For 40 years or so, the price of solar panels fell steadily, as volumes grew and technology improved. But in 2004 Germany enormously increased subsidies for solar power, prompting a surge in demand. The supply of pure silicon, the main component of most solar cells, did not keep pace. Its price rose from $25 a kilogram in 2003 to as much as $250 this year, abruptly halting the downward march in the price of panels. If making energy from sunlight is ever to become as cheap as burning fossil fuels, the price of silicon will have to fall.via The Economist
Happily, it seems likely to do so soon. New Energy Finance, a research firm, expects the output of silicon for the solar industry almost to double next year. It has asked big buyers and sellers what prices they have agreed on this year for silicon to be delivered in the future. The responses suggest that participants in the industry expect prices to fall by more than 40% next year, and over 70% by 2015 (see chart).
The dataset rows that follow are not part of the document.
(** The figure that the file gives under [name]: that of its last line of
    this name, or [missing] when it has no such line. *)
Definition meminfo_figure_or (missing : Z) (name : string) (entries : list MeminfoEntry) : Z :=
  default missing (last (entry_figure <$> filter (fun e => entry_name e = name) entries)).

Definition meminfo_figure (name : string) (entries : list MeminfoEntry) : Z :=
  meminfo_figure_or 0 name entries.

Definition meminfo_typical_entries : list MeminfoEntry :=
  [ mkMeminfoEntry "MemTotal" "       " 16384256;
    mkMeminfoEntry "MemFree" "         " 1203804;
    mkMeminfoEntry "MemAvailable" "    " 4096064;
    mkMeminfoEntry "Buffers" "          " 512000 ].

(** ** Request bodies as JSON objects

    The members of an object in the order in which they are written.  A
    member has a name and a value, which is a text, a number or a nested
    object, and the white space that its writer has put before the name,
    after the colon and after the value. *)
Record Member (V : Type) : Type := mkMember {
  member_lead : string;
  member_name : string;
  member_gap : string;
  member_value : V;
  member_trail : string;
}.

Arguments mkMember {V}.
Arguments member_lead {V}.
Arguments member_name {V}.
Arguments member_gap {V}.
Arguments member_value {V}.
Arguments member_trail {V}.

#[warnings="-register-all"]
Inductive FieldValue : Type :=
| TextValue (text : string)
| NumberValue (n : Z)
| ObjectValue (members : list (Member FieldValue)).
Definition add : float -> float -> float := SFadd prec emax.
Definition mul : float -> float -> float := SFmul prec emax.
Definition div : float -> float -> float := SFdiv prec emax.
Definition opp : float -> float := SFopp.
Definition abs : float -> float := SFabs.

(** The well-formed binary32 values, and the rational a finite one
    denotes: (-1)^s * m * 2^e. *)
Definition valid (x : float) : bool := valid_binary prec emax x.

Definition to_Q (x : float) : option Q :=
  match x with
  | S754_zero _ => Some (inject_Z 0)
  | S754_finite s m e =>
      let mag := if (0 <=? e)%Z then inject_Z (Z.pos m * 2 ^ e)
                 else Qmake (Z.pos m) (Z.to_pos (2 ^ (- e))) in
      Some (if s then Qopp mag else mag)
  | _ => None
  end.

(** [a < b], [a > b], [a >= b]; all false when an operand is NaN. *)
Definition ltb : float -> float -> bool := SFltb.
Definition gtb (a b : float) : bool := SFltb b a.
Definition geb (a b : float) : bool := SFleb b a.

(** The decimal literal [n/d] of the source, rounded once to binary32:
    both operands are exact and the division is correctly rounded. *)
Definition lit (n d : Z) : float := div (of_int n) (of_int d).

Definition zero : float := Eval vm_compute in of_int 0.          (* 0.f   *)
Definition one : float := Eval vm_compute in of_int 1.           (* 1.f   *)
Definition half : float := Eval vm_compute in lit 1 2.           (* 0.5f  *)
Definition five : float := Eval vm_compute in of_int 5.          (* 5.f   *)
Definition c2_5 : float := Eval vm_compute in lit 5 2.           (* 2.5f  *)
Definition c0_4 : float := Eval vm_compute in lit 2 5.           (* 0.4f  *)
Definition c0_05 : float := Eval vm_compute in lit 1 20.         (* 0.05f *)

End F32.

(** Modelled from the spec: [fclamp] comes with the DSP library and is not
    part of the sources; the spec calls it [clamp(x, 0, 1)].  DaisySP has
    [fclamp(in, min, max) = fmin(fmax(in, min), max)] with
    [fmax(a, b) = (a > b) ? a : b] and [fmin(a, b) = (a < b) ? a : b]. *)
Definition fmax (a b : float) : float := if F32.gtb a b then a else b.
Definition fmin (a b : float) : float := if F32.ltb a b then a else b.
Definition fclamp (x lo hi : float) : float := fmin (fmax x lo) hi.

(** An audio buffer of one block: [size] samples. *)
Definition buf : Set := list float.

(** ** Hardware snapshot

    What [hw.ProcessAnalogControls()] and the digital reads yield for one
    block.  [Encoder::Increment()] is integral (the spec's
    [encoderDelta] is an integer). *)

Inductive Switch3 : Set := POS_CENTER | POS_UP | POS_DOWN.

Definition Switch3_eqb (a b : Switch3) : bool :=
  match a, b with
  | POS_CENTER, POS_CENTER | POS_UP, POS_UP | POS_DOWN, POS_DOWN => true
  | _, _ => false
  end.

Record Controls : Set := {
  knob_top : float;          (* hw.GetKnobValue(CONTROL_KNOB_TOP)    *)
  knob_bottom : float;       (* hw.GetKnobValue(CONTROL_KNOB_BOTTOM) *)
  enc_pressed : bool;        (* hw.encoder.Pressed()                 *)
  enc_increment : Z;         (* hw.encoder.Increment()               *)
  pitch_cv : float;          (* hw.controls[CONTROL_PITCH].Value()   *)
  sw_left : Switch3;         (* hw.sw[SW_LEFT].Read()                *)
  sw_right : Switch3;        (* hw.sw[SW_RIGHT].Read()               *)
  gate_in : bool             (* hw.Gate()                            *)
}.

(** ** Collaborators *)

Inductive DistParam : Set :=
  P_GAIN | P_FILTER | P_LEVEL | P_DRYWET | P_SILED
| P_HARD | P_TIGHT | P_RUETZ | P_BYPASS.

Inductive NgParam : Set :=
  P_THRESHOLD | P_RELEASE | P_DETECTOR_GAIN | P_REDUCTION | P_SLOPE
| P_NG_BYPASS.   (* NoiseGate::P_BYPASS *)

Definition DistParam_eqb (a b : DistParam) : bool :=
  match a, b with
  | P_GAIN, P_GAIN | P_FILTER, P_FILTER | P_LEVEL, P_LEVEL
  | P_DRYWET, P_DRYWET | P_SILED, P_SILED | P_HARD, P_HARD
  | P_TIGHT, P_TIGHT | P_RUETZ, P_RUETZ | P_BYPASS, P_BYPASS => true
  | _, _ => false
  end.

(** Modelled from the spec: [GrabValue.h] is not part of the sources.  The
    spec gives [Update(raw)], [Lock()] and [Get()]; [Lock] "leaves
    heldValue unchanged", [Get] "returns heldValue", and a control
    constructed from [v] holds [v].  How [Update] catches is left open. *)
Class GrabValue (GV : Type) : Type := {
  gv_make : float -> GV;
  gv_Update : float -> GV -> GV;
  gv_Lock : GV -> GV;
  gv_Get : GV -> float;
  gv_Get_make : forall v, gv_Get (gv_make v) = v;
  gv_Get_Lock : forall g, gv_Get (gv_Lock g) = gv_Get g
}.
Yet even if the silicon price falls, other bottlenecks may well appear. The first step in making solar cells is to shape silicon into ingots and then slice it into wafers. Ingot- and wafer-makers hope a surge in the silicon supply will expose a lack of capacity in their fields. Others wonder whether there will be enough of the specialist chemicals that coat cells. HSBC predicts that the solar industry will grow by 45% a year until 2012. Such searing expansion is bound to cause more growing pains.